虞行歌轉向黑髮少年:「我還是喜歡我的中文名虞行歌,交友的話我認為應該擁有起碼的尊重,酒吧這麼暗的環境還戴個黑口罩,坦誠相待如何?既稱勇士又有何忌諱?當然,如果不是人如其名,那另說。」
「呃……」黑髮少年率先反應過來:「原來是行歌妹妹,」他摘下口罩,把臉湊到虞行歌臉幾乎撞上:「這下是不是既尊重妹妹又像個勇士了?」
妹妹?
蔚藍男士的木質香調是極好聞的,可惜了這張堪稱幼態的臉。他成年了嗎?虞行歌還來不及生氣,麵前的這張臉就被一雙骨節分明的手扒拉到了一邊。
細長的身影立在她身側,遮蓋住頭頂原本就灰暗的白熾光:「這位小朋友,再湊近一厘米未成年人保護法就保護不了你了。」如刀斧般分明的臉頰半垂:「行歌師妹,跟我約過的話最起碼仔細找找,怎麼能敷衍的就看兩眼結束了。」
「這是你同伴?」黑髮少年不高興道:「我不喜歡別人碰我臉。」
顧樂之盯著虞行歌頭也未抬:「任何個人發現不利於未成年人身心健康的情形,都有權製止。為了你的健康著想,還是遠一些為好。

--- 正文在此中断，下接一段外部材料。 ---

(* ===== verification/Server.v ===== *)
(** * The server (src/network/server.rs and src/storage/commands/transactions.rs)

    The server's state with the connections, the storage engine, the blocked
    clients, the subscriptions, the replicas and the append-only file; the
    commands that need a connection; transactions; and the dispatch of a
    request: [process_frame] decides by the state of the connection,
    [process_normal_command] by the name of the command.

    Socket operations are not part of a command here: a handler that flushes
    the connection leaves its bytes in the write buffer, and Connection.v says
    how a flush empties it.  [monitoring] says which of the two backends of
    src/network/monitoring.rs the server has, the active or the null one. *)

From S2P Require Import Prelude Text Resp SortedSet Value PubSub Keyspace StringOps Rdb RespParser Connection Blocking ListOps.
From S2P Require Import Command CollectionCommands StringCommands ZSetCommands StreamCommands GroupCommands CommandParser Executor LuaEngine.
From S2P Require Import Slowlog AdminCommands Replication Info.
From Stdlib Require Import Floats.SpecFloat.

Open Scope Z_scope.

Record Server {ZS : Type} := mkSrv {
  core : server (S := StorageEngine ZS);
  pubsub : PubSubManager;
  password : option bytes;
  paused_until : Z;
  aof_file : option bytes;
  changes_since_save : Z;
  replication : ReplicationManager;
  monitor_subscribers : gset Z;
  script_cache : gmap bytes bytes;
  slow_log : Slowlog;
  rdb_engine : RdbEngine;
  aof_rewriting : bool;
  stats : ServerStats;
  start_time : Z;
  config_max_clients : Z;
  monitoring : bool;
}.
Arguments Server : clear implicits.
Arguments mkSrv {ZS}.
Arguments core {ZS}.

Section server.
Context {ZS : Type} `{SortedSet ZS} `{Layout} `{HashIter} `{F64Text} `{Random} `{CaseMap} `{Mlua} `{Resolver} `{Process}.

Abbreviation Server := (Server ZS).
Abbreviation engine := (StorageEngine ZS).

(** ** Access to the parts *)

Definition set_core (c : server) (s : Server) : Server :=
  mkSrv c (pubsub s) (password s) (paused_until s) (aof_file s) (changes_since_save s)
    (replication s) (monitor_subscribers s) (script_cache s) (slow_log s) (rdb_engine s) (aof_rewriting s) (stats s) (start_time s) (config_max_clients s) (monitoring s).
Definition set_pubsub (p : PubSubManager) (s : Server) : Server :=
  mkSrv (core s) p (password s) (paused_until s) (aof_file s) (changes_since_save s)
    (replication s) (monitor_subscribers s) (script_cache s) (slow_log s) (rdb_engine s) (aof_rewriting s) (stats s) (start_time s) (config_max_clients s) (monitoring s).
Definition set_paused (t : Z) (s : Server) : Server :=
  mkSrv (core s) (pubsub s) (password s) t (aof_file s) (changes_since_save s)
    (replication s) (monitor_subscribers s) (script_cache s) (slow_log s) (rdb_engine s) (aof_rewriting s) (stats s) (start_time s) (config_max_clients s) (monitoring s).
Definition set_aof (f : option bytes) (s : Server) : Server :=
  mkSrv (core s) (pubsub s) (password s) (paused_until s) f (changes_since_save s)
    (replication s) (monitor_subscribers s) (script_cache s) (slow_log s) (rdb_engine s) (aof_rewriting s) (stats s) (start_time s) (config_max_clients s) (monitoring s).
Definition set_changes (n : Z) (s : Server) : Server :=
  mkSrv (core s) (pubsub s) (password s) (paused_until s) (aof_file s) n
    (replication s) (monitor_subscribers s) (script_cache s) (slow_log s) (rdb_engine s) (aof_rewriting s) (stats s) (start_time s) (config_max_clients s) (monitoring s).
Definition set_replication (r : ReplicationManager) (s : Server) : Server :=
  mkSrv (core s) (pubsub s) (password s) (paused_until s) (aof_file s) (changes_since_save s)
    r (monitor_subscribers s) (script_cache s) (slow_log s) (rdb_engine s) (aof_rewriting s) (stats s) (start_time s) (config_max_clients s) (monitoring s).
Definition set_monitors (m : gset Z) (s : Server) : Server :=
  mkSrv (core s) (pubsub s) (password s) (paused_until s) (aof_file s) (changes_since_save s)
    (replication s) m (script_cache s) (slow_log s) (rdb_engine s) (aof_rewriting s) (stats s) (start_time s) (config_max_clients s) (monitoring s).
Definition set_scripts (m : gmap bytes bytes) (s : Server) : Server :=
  mkSrv (core s) (pubsub s) (password s) (paused_until s) (aof_file s) (changes_since_save s)
    (replication s) (monitor_subscribers s) m (slow_log s) (rdb_engine s) (aof_rewriting s) (stats s) (start_time s) (config_max_clients s) (monitoring s).
Definition set_slow_log (l : Slowlog) (s : Server) : Server :=
  mkSrv (core s) (pubsub s) (password s) (paused_until s) (aof_file s) (changes_since_save s)
    (replication s) (monitor_subscribers s) (script_cache s) l (rdb_engine s) (aof_rewriting s) (stats s) (start_time s) (config_max_clients s) (monitoring s).
Definition set_rdb (r : RdbEngine) (s : Server) : Server :=
  mkSrv (core s) (pubsub s) (password s) (paused_until s) (aof_file s) (changes_since_save s)
    (replication s) (monitor_subscribers s) (script_cache s) (slow_log s) r (aof_rewriting s) (stats s) (start_time s) (config_max_clients s) (monitoring s).
Definition set_rewriting (b : bool) (s : Server) : Server :=
  mkSrv (core s) (pubsub s) (password s) (paused_until s) (aof_file s) (changes_since_save s)
    (replication s) (monitor_subscribers s) (script_cache s) (slow_log s) (rdb_engine s) b (stats s) (start_time s) (config_max_clients s) (monitoring s).
Definition set_stats (st : ServerStats) (s : Server) : Server :=
  mkSrv (core s) (pubsub s) (password s) (paused_until s) (aof_file s) (changes_since_save s)
    (replication s) (monitor_subscribers s) (script_cache s) (slow_log s) (rdb_engine s) (aof_rewriting s) st (start_time s) (config_max_clients s) (monitoring s).
(** [self.stats.counter.fetch_add(1)] *)
Definition on_stats (f : ServerStats -> ServerStats) (s : Server) : Server := set_stats (f (stats s)) s.

Definition storage (s : Server) : engine := store (core s).
Definition set_storage (e : engine) (s : Server) : Server :=
  set_core (mkServer e (blocking (core s)) (conns (core s))) s.
Definition set_blocking (m : BlockingManager) (s : Server) : Server :=
  set_core (mkServer (store (core s)) m (conns (core s))) s.
Definition connections (s : Server) : gmap Z Connection := conns (core s).
Definition set_connections (m : gmap Z Connection) (s : Server) : Server :=
  set_core (mkServer (store (core s)) (blocking (core s)) m) s.

(** [connections.all_connection_ids()]: shard by shard. *)
Definition CONNECTION_SHARDS : Z := 16.
Definition all_connection_ids (s : Server) : list Z :=
  concat (map (fun shard => (map_iter (filter (fun ic => ic.1 mod CONNECTION_SHARDS = shard) (connections s))).*1)
            (seqZ 0 CONNECTION_SHARDS)).

(** Run a handler of the storage engine. *)
Definition on_engine {A} (h : cmd engine A) : cmd Server A := fun w s =>
  let '(w', e, r) := h w (storage s) in (w', set_storage e s, r).

Definition get_server : cmd Server Server := fun w s => (w, s, Go s).
Definition modify (f : Server -> Server) : cmd Server unit := fun w s => (w, f s, Go tt).

Definition not_connected : bytes := B "ERR connection not found".

(** [with_connection(conn_id, f)] with an update only. *)
Definition on_conn (conn_id : Z) (f : Connection -> Connection) : Server -> Server := fun s =>
  set_connections (alter f conn_id (connections s)) s.

(** [with_connection(conn_id, ..).unwrap_or_else(|| error)] *)
Definition with_connection {A} (conn_id : Z) (f : Connection -> cmd Server A) : cmd Server A :=
  let* s := get_server in
  match connections s !! conn_id with
  | Some c => f c
  | None => reply_error not_connected
  end.

(** ** Transactions (src/storage/commands/transactions.rs) *)

Definition tx_clear : TransactionState := mkTx false [] ∅ false.

Definition handle_multi (c : Connection) : Connection * RespFrame :=
  let t := transaction_state c in
  if in_transaction t then (c, error (B "ERR MULTI calls can not be nested"))
  else (set_tx (mkTx true [] (watched_keys t) false) c, ok).
(** [process_connection]: the state, what was sent, and whether writes are
    pending. *)
Definition process_connection (k : Socket) (id : Z) : World -> Server -> World * Server * (bytes * outcome bool) :=
  fun w s =>
  match connections s !! id with
  | None => (w, s, ([], Ok false))
  | Some c =>
      let '(c1, sent1, r) := first_phase k c in
      let s1 := on_conn id (fun _ => c1) s in
      match r with
      | ReadPanic => (w, s1, (sent1, Panic))
      | ReadFailed e => (w, s1, (sent1, Err e))
      | ReadDone frames timed_out =>
          match process_frames id frames w s1 with
          | (w2, s2, Err e) => (w2, s2, (sent1, Err e))
          | (w2, s2, Panic) => (w2, s2, (sent1, Panic))
          | (w2, s2, Ok responses) =>
              match connections s2 !! id with
              | None => (w2, s2, (sent1, Ok false))
              | Some c2 =>
                  let '(c3, sent2, r) :=
                    third_phase k (is_subscribed (pubsub s2) id) (existsb needs_immediate_flush frames)
                      (existsb is_quit frames) timed_out responses c2 in
                  (w2, on_conn id (fun _ => c3) s2, (sent1 ++ sent2, r))
              end
          end
      end
  end.

(** ** All connections *)

Definition remove_connection (id : Z) (s : Server) : Server :=
  set_connections (delete id (connections s)) s.

(** A connection whose processing failed: its subscriptions go with it. *)
Definition drop_failed (s : Server) (id : Z) : Server :=
  match connections s !! id with
  | Some _ => let s' := remove_connection id s in set_pubsub (unsubscribe_all (pubsub s') id) s'
  | None => s
  end.

(** The ids with pending writes and the failed ones, in order. *)
Fixpoint visit_connections (k : Z -> Socket) (ids : list Z) (w : World) (s : Server)
    : World * Server * outcome (list Z * list Z) :=
  match ids with
  | [] => (w, s, Ok ([], []))
  | id :: ids' =>
      match process_connection (k id) id w s with
      | (w1, s1, (_, Panic)) => (w1, s1, Panic)
      | (w1, s1, (_, r)) =>
          let '(w2, s2, rest) := visit_connections k ids' w1 s1 in
          (w2, s2,
           let? (pending, failed) := rest in
           Ok (match r with
               | Ok true => (id :: pending, failed)
               | Ok false => (pending, failed)
               | _ => (pending, id :: failed)
               end))
      end
  end.

Definition process_connections (k : Z -> Socket) (w : World) (l : ServerLoop) : World * ServerLoop * outcome unit :=
  let s := srv l in
  match visit_connections k (filter (fun id => is_connection_blocked (core s) id = false) (all_connection_ids s)) w s with
  | (w', s', Ok (pending, failed)) =>
      (w', mkLoop (foldl drop_failed s' failed) (pending_writes l ++ pending) (next_id l), Ok tt)
  | (w', s', Err e) => (w', mkLoop s' (pending_writes l) (next_id l), Err e)
  | (w', s', Panic) => (w', mkLoop s' (pending_writes l) (next_id l), Panic)
  end.

(** ** Accepting, retrying writes, cleaning up *)

(** A client that connects; beyond the limit it is turned away. *)
Definition accept_connection (addr : bytes) (now : Z) (l : ServerLoop) : ServerLoop :=
  let s := on_stats count_connection (srv l) in
  let id := next_id l in
  if config_max_clients s <=? Z.of_nat (size (connections s)) then mkLoop s (pending_writes l) (u64_wrap (id + 1))
  else
    let c := conn_new addr now in
    let c' := if bool_decide (is_Some (password s)) then set_state Connected c else set_state Authenticated c in
    mkLoop (set_connections (<[id := c']> (connections s)) s) (pending_writes l) (u64_wrap (id + 1)).

(** At most ten in a turn. *)
Definition accept_connections (arrivals : list (bytes * Z)) (l : ServerLoop) : ServerLoop :=
  foldl (fun l a => accept_connection a.1 a.2 l) l (take 10 arrivals).

Definition retry_write (k : Z -> Socket) (st : Server * list Z) (id : Z) : Server * list Z :=
  let '(s, still) := st in
  match connections s !! id with
  | None => (s, still)
  | Some c =>
      match flush_on (k id) 3 c with
      | (c', _, Ok _) => (on_conn id (fun _ => c') s, if has_pending_writes c' then still ++ [id] else still)
      | (c', _, Err (EConnection _)) => (on_conn id (fun _ => set_state Closing c') s, still)
      | (c', _, _) => (on_conn id (fun _ => c') s, still)
      end
  end.

Definition process_pending_writes (k : Z -> Socket) (l : ServerLoop) : ServerLoop :=
  let '(s, still) := foldl (retry_write k) (srv l, []) (pending_writes l) in mkLoop s still (next_id l).

(** A closed connection leaves the queues of every database, its subscriptions
    and the monitors. *)
Definition clean_connection (s : Server) (id : Z) : Server :=
  match connections s !! id with
  | None => s
  | Some _ =>
      let s1 := remove_connection id s in
      let s2 := set_blocking (foldl (fun m db => unregister_client m db id) (blocking (core s1))
                  (seq 0 (database_count (storage s1)))) s1 in
      set_monitors (monitor_subscribers s2 ∖ {[id]}) (set_pubsub (unsubscribe_all (pubsub s2) id) s2)
  end.

(** A closing connection that still has subscriptions stays. *)
Definition to_clean (s : Server) (id : Z) : bool :=
  match connections s !! id with
  | Some c => is_closing c && negb (is_subscribed (pubsub s) id)
  | None => false
  end.

Definition cleanup_connections (s : Server) : Server :=
  foldl clean_connection s (filter (to_clean s) (all_connection_ids s)).

(** ** One turn of [run] *)

Record Turn := mkTurn {
  turn_arrivals : list (bytes * Z);  (** the address and the time of each *)
  turn_sockets : Z -> Socket;
  turn_time : Z;
}.

Definition on_srv (f : Server -> Server) (l : ServerLoop) : ServerLoop := mkLoop (f (srv l)) (pending_writes l) (next_id l).

(** An error of a wake-up, and a panic anywhere, ends the loop. *)
Definition run_turn (t : Turn) (w : World) (l : ServerLoop) : World * ServerLoop * outcome unit :=
  match server_process_wakeups (core (srv l)) with
  | (c, Ok _) =>
      let l1 := accept_connections (turn_arrivals t) (on_srv (set_core c) l) in
      match process_connections (turn_sockets t) w l1 with
      | (w', l2, Ok _) =>
          let l3 := on_srv (fun s => set_core (process_blocked_timeouts (turn_time t) (core s)).1 s) l2 in
          let l4 := process_pending_writes (turn_sockets t) l3 in
          (w', on_srv cleanup_connections l4, Ok tt)
      | r => r
      end
  | (c, Err e) => (w, on_srv (set_core c) l, Err e)
  | (c, Panic) => (w, on_srv (set_core c) l, Panic)
  end.

(** The loop, on the turns to come. *)
Fixpoint run (turns : list Turn) (w : World) (l : ServerLoop) : World * ServerLoop * outcome unit :=
  match turns with
  | [] => (w, l, Ok tt)
  | t :: turns' =>
      match run_turn t w l with
      | (w', l', Ok _) => run turns' w' l'
      | r => r
      end
  end.
End server_loop.
(* ===== verification/ServerSteps.v ===== *)
(** * The server takes the store through its steps

    MEMORY reads the store, SAVE and SYNC make an image of it, a script calls
    its commands.  From a command to a turn of the loop: whatever clients send,
    whatever their sockets do, the store only moves by the steps of
    EngineSteps.v.  So the invariants of those steps are invariants of the
    running server. *)

From S2P Require Import Prelude Text Resp SortedSet Value PubSub Rdb RespParser Connection Blocking Keyspace ListOps SetOps ZSetOps StringOps KeyspaceProofs EngineSteps EngineWatch.
From S2P Require Import Command CommandLogic CollectionCommands StringCommands ZSetCommands StreamCommands GroupCommands CommandSteps CommandParser Executor LuaEngine LuaProofs Slowlog AdminCommands Replication Info Server ServerLoop SkipList SortedSetImpl Sample.
From stdpp Require Import relations.

Open Scope Z_scope.

Section admin_proofs.
Context {ZS : Type} `{SortedSet ZS} `{Layout} `{HashIter} `{F64Text} `{Random} `{CaseMap}.

Abbreviation engine := (StorageEngine ZS).

Lemma list_usage_steps db key : keeps (S := engine) steps (list_usage db key).
Proof. unfold list_usage. cmd_steps; engine_step. Qed.
Lemma set_usage_steps db key : keeps (S := engine) steps (set_usage db key).
Proof. unfold set_usage. cmd_steps; engine_step. Qed.
Lemma hash_usage_steps db key : keeps (S := engine) steps (hash_usage db key).
Proof. unfold hash_usage. cmd_steps; engine_step. Qed.
Lemma zset_usage_steps db key : keeps (S := engine) steps (zset_usage db key).
Proof. unfold zset_usage. cmd_steps; engine_step. Qed.
Lemma string_usage_steps db key : keeps (S := engine) steps (string_usage db key).
Proof. unfold string_usage. cmd_steps; engine_step. Qed.

#[local] Hint Resolve list_usage_steps set_usage_steps hash_usage_steps zset_usage_steps string_usage_steps : keeps.

Lemma usage_steps db key : keeps (S := engine) steps (calculate_key_memory_usage db key).
Proof. unfold calculate_key_memory_usage, value_usage. cmd_steps; engine_step. Qed.

Lemma usage_of_steps db key : keeps (S := engine) steps (usage_of db key).
Proof.
  intros w e. split; [|done]. unfold usage_of. pose proof (keeps_state steps _ w e (usage_steps db key)) as Hu.
  by destruct (calculate_key_memory_usage db key w e) as [[w' e'] []].
Qed.

Lemma keeps_for_databases {A} (body : nat -> list bytes -> A -> cmd engine A) acc :
  (forall db keys a, keeps steps (body db keys a)) -> keeps steps (for_databases body acc).
Proof. intros Hb. unfold for_databases. cmd_steps; apply Hb. Qed.

Lemma key_line_steps x : keeps (S := engine) steps (key_line x).
Proof. destruct x as [[db key] size]. unfold key_line. cmd_steps; engine_step. Qed.

#[local] Hint Resolve usage_steps usage_of_steps key_line_steps : keeps.

Lemma memory_steps : takes_steps (ZS := ZS) handle_memory.
Proof.
  intros db parts. unfold handle_memory, handle_memory_usage, handle_memory_stats, handle_memory_doctor, largest_keys, memory_usage_of.
  cmd_steps; try engine_step; apply keeps_for_databases; intros; cmd_steps.
Qed.

(** ** The image of the store *)

Lemma write_snapshot_steps : keeps (S := engine) steps write_snapshot.
Proof. unfold write_snapshot, database_count_of. cmd_steps; engine_step. Qed.

Lemma generate_rdb_steps : keeps (S := engine) steps generate_rdb_bytes.
Proof. unfold generate_rdb_bytes, database_count_of. cmd_steps; engine_step. Qed.

Lemma save_steps r : keeps (S := engine) steps (save r).
Proof. unfold save. pose proof write_snapshot_steps. cmd_steps. Qed.
End admin_proofs.

#[export] Hint Resolve memory_steps : handlers.
#[export] Hint Resolve generate_rdb_steps save_steps : keeps.

(** ** The commands of the server *)

Section storage_commands.
Context {ZS : Type} `{SortedSet ZS} `{Layout} `{HashIter} `{F64Text} `{Random} `{CaseMap} `{Mlua}.

Lemma find_command_in {A} name (l : list (bytes * A)) a : find_command name l = Some a -> (name, a) ∈ l.
Proof.
  induction l as [|[n b] l IH]; [done|]. simpl. case_bool_decide as E.
  - intros [= ->]. subst. by left.
  - intros. right. auto.
Qed.

Lemma all_commands_step : Forall (fun nh => takes_steps nh.2) (storage_commands (ZS := ZS)).
Proof. unfold storage_commands. repeat (apply List.Forall_cons; [cbn [snd]; solve [auto with handlers]|]). apply List.Forall_nil. Qed.

Lemma command_steps name h : find_command name (storage_commands (ZS := ZS)) = Some h -> takes_steps h.
Proof.
  intros Hh%find_command_in. pose proof all_commands_step as Hall. rewrite Forall_forall in Hall.
  exact (Hall _ Hh).
Qed.
End storage_commands.

(** ** INFO *)

Section info_steps.
Context {ZS : Type} `{SortedSet ZS} `{Layout} `{HashIter} `{F64Text} `{Random} `{CaseMap} `{Process}.
Abbreviation engine := (StorageEngine ZS).

Definition stored_steps (a b : engine * ServerStats) : Prop := steps a.1 b.1.
(* ===== verification/Startup.v ===== *)
(** * From a configuration to a running server, and back from its files
    (Server::from_config of src/network/server.rs, src/storage/aof.rs,
    src/storage/monitor.rs)

    What a server has when it starts: the store with what its files gave, and
    the settings it looks at.  The append-only file is read but nothing of it is
    replayed; the data of the last SAVE comes back.  Files are what a read of
    their path gives. *)

From S2P Require Import Prelude Text Resp SortedSet Value PubSub Rdb RespParser Connection Blocking Keyspace ListOps SetOps ZSetOps StringOps KeyspaceProofs CollectionProofs EngineSteps EngineWatch ScanSpec RdbCodec RdbRecords RdbRoundtrip RespProofs.
From S2P Require Import Command CommandLogic CommandSteps LuaEngine Slowlog Replication Info Server ServerLoop SkipList SortedSetImpl Sample ServerSteps Config.
From stdpp Require Import relations.

Open Scope Z_scope.

(** [PathBuf::from(dir).push(file)] *)
Definition path_push (dir file : bytes) : bytes :=
  if starts_with [slash] file then file
  else match rev dir with
       | [] => file
       | b :: _ => if b =b slash then dir ++ file else dir ++ slash :: file
       end.

(** ** The append-only file (src/storage/aof.rs) *)

Section aof.
Context `{CaseMap} (frame_size pair_size : Z).

Definition replayed_commands : list bytes :=
  [B "SET"; B "DEL"; B "EXPIRE"; B "LPUSH"; B "RPUSH"; B "SADD"; B "ZADD"; B "HSET"].

(** Both arms do nothing to the store. *)
Definition replay_command (parts : list RespFrame) : outcome unit :=
  match parts with
  | BulkString (Some b) :: _ => if bool_decide (to_uppercase b ∈ replayed_commands) then Ok tt else Ok tt
  | _ => Ok tt
  end.

(** [while let Some(frame) = parser.parse()? { .. }]; a frame takes a byte. *)
Fixpoint replay_frames (fuel : nat) (p : RespParser) : outcome RespParser :=
  match fuel with
  | O => Panic
  | S fuel' =>
      match parse frame_size pair_size p with
      | (p', Ok (Some frame)) =>
          let? _ := match frame with Array (Some ((_ :: _) as parts)) => replay_command parts | _ => Ok tt end in
          replay_frames fuel' p'
      | (p', Ok None) => Ok p'
      | (_, Err e) => Err e
      | (_, Panic) => Panic
      end
  end.

Fixpoint replay_lines (ls : list bytes) (p : RespParser) : outcome unit :=
  match ls with
  | [] => Ok tt
  | line :: ls' =>
      if negb (utf8_valid line) then Err (EIo not_utf8)
      else
        let p1 := feed (feed p line) [line_feed] in
        let? p2 := replay_frames (S (length (buffer p1))) p1 in
        replay_lines ls' p2
  end.
(* ===== verification/ReplicaProofs.v ===== *)
(** * A replica follows its master

    The handlers of src/replication/client.rs do what the handlers of the same
    commands did on the master; run on another clock and with other draws they
    leave the same data with later deadlines; and the loop over the reads applies
    every command it is sent, however the bytes are cut into reads.  The retries
    of the thread are counted and delayed as configured. *)

From S2P Require Import Prelude Text Resp SortedSet SkipList SortedSetImpl Value PubSub RespParser RespProofs ReadLoop Connection Keyspace.
From S2P Require Import StringOps ListOps SetOps ZSetOps Scan Command CommandLogic CollectionCommands StringCommands ZSetCommands.
From S2P Require Import StreamCommands GroupCommands Blocking Replication LuaEngine Info Server ReplicaClient Sample.

Open Scope Z_scope.

(** ** Numbers *)

Lemma parse_digits_mono lo lo' hi hi' acc s n :
  lo' <= 0 -> 0 <= acc -> hi <= hi' -> parse_digits lo hi 1 acc s = Some n -> parse_digits lo' hi' 1 acc s = Some n.
Proof.
  intros Hlo. revert acc. induction s as [|c s IH]; intros acc Ha Hhi; [done|]. simpl.
  destruct (is_digit c) eqn:Ed; [|done]. unfold is_digit in Ed. apply andb_prop in Ed as [? ?].
  intros E. destruct ((lo <=? _) && _) eqn:Eb; [|done]. apply andb_prop in Eb as [? ?].
  rewrite (proj2 (andb_true_iff _ _)); [apply IH; [lia|lia|done]|lia].
Qed.

Lemma parse_digits_neg lo hi acc s n : acc <= 0 -> parse_digits lo hi (-1) acc s = Some n -> n <= 0.
Proof.
  revert acc. induction s as [|c s IH]; intros acc Ha; simpl; [intros [= <-]; lia|].
  destruct (is_digit c) eqn:Ed; [|done]. unfold is_digit in Ed. apply andb_prop in Ed as [? ?].
  destruct ((lo <=? _) && _); [|done]. apply IH. lia.
Qed.

(** A positive signed number is read as the same unsigned one. *)
Lemma parse_positive s n : parse_i64 s = Some n -> 0 < n -> parse_u64 s = Some n.
Proof.
  unfold parse_i64, parse_u64. intros E Hn. destruct s as [|c s]; [done|]. destruct (c =b "+"%byte).
  - destruct s; [done|]. eapply parse_digits_mono; [..|exact E]; unfold i64_max, u64_max; lia.
  - destruct (c =b "-"%byte).
    + destruct s; [done|]. apply parse_digits_neg in E; lia.
    + eapply parse_digits_mono; [..|exact E]; unfold i64_max, u64_max; lia.
Qed.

「切,你。」冇等他說完,黃髮男孩拽他手臂:「走吧,人家女神高冷,不想交朋友,別自討冇趣了。」
黑髮少年不太樂意,不過比比已經成年的顧樂之卻也心生膽怯。眼見二人心不甘情不願的離開,顧樂之坐下:「找我?」
虞行歌點頭。
「小小年紀,不該來這種地方。」他看向腕錶:八點四十五。「說吧,什麼事。」
「顧師兄要喝點什麼嗎?我請。」
「不必客氣,有話直說。」
虞行歌麵色真誠:「該敬顧師兄三杯酒的。」
「為什麼?」
虞行歌不答反問:「顧師兄有什麼想喝的?我請。」
顧樂之:「我不喝酒。」
他叫來侍者:「小白,一壺白開水,兩個杯子。謝謝。」小白嫻熟道好,不到一分鐘就端了水來。
「以茶代酒,」他手作請勢:「現在可以說了。」
怪不得周玉宣說他酒量不好,看灌酒套話的想法落空。虞行歌隻得站起來滿上:「第一杯,謝謝顧師兄願意做我的帶教老師。」
「不是,還隻是掛證。但,可以算一杯。」顧樂之一飲而儘。
她又倒:「第二杯,我的第一個案件勝訴判決已下,謝謝顧師兄讓周律師給我指點迷津。」
「原來有這樣的喜事,應該有一杯。但該敬周玉宣,我算替他喝。」
他復飲。
「第三杯……」
虞行歌罕見地有些遲疑。
顧樂之盯著對麵的少女,畢竟年輕,眼裡還藏不了心事。他笑著調侃:「難道要敬中央空調嗎?」
虞行歌有瞬間恍惚。這個笑和記憶重合,居然過分刺眼。她垂下眼眸掩去所有情緒:「原來顧師兄聽到了。」
咦?這可不像害羞啊。有意思,顧樂之把玩著水杯,「為什麼是中央空調?」
虞行歌低聲道歉:「玩笑話當不得真,這杯酒應該我喝,希望顧師兄大人不記小人過。」她將自己的瑪格麗特一飲而儘。
顧樂之抬起要阻攔的胳膊慢了一步,他若無其事收回手。
九點整。
「女生也不該喝酒,我送你回去。稍等一下。」
虞行歌見他走向吧檯右角,背對著門口的座包探出一張好奇的臉。被顧樂之無情地推了回去。冇一會兒,他拿上西裝外套折返過來:「走吧。」
「不用了顧師兄,我打車就可以。」
顧樂之:「我不希望等你出事時候把工傷算我頭上。」話已至此,虞行歌拿起手機跟著他離開,二人七繞八繞到了地下停車場。黑色的紅旗隨著主人走近閃爍著。虞行歌自覺坐在右後方。
「位置?」
「開原大道錦裡街12號。」
「你住的地方離單位倒是挺近。」
「嗯。」冷風吹過,夜色的雞尾酒上頭,臉蛋溫度逐漸攀升,虞行歌失去開口的**。一個說法是,人從不會真的醉。隻是在酒精的驅使下,放大內心的**。而她顯然,實在是太累了。
「行歌師妹是哪裡人?我總覺得你像一位故人。」顧樂之從後視鏡裡探究似的看著她。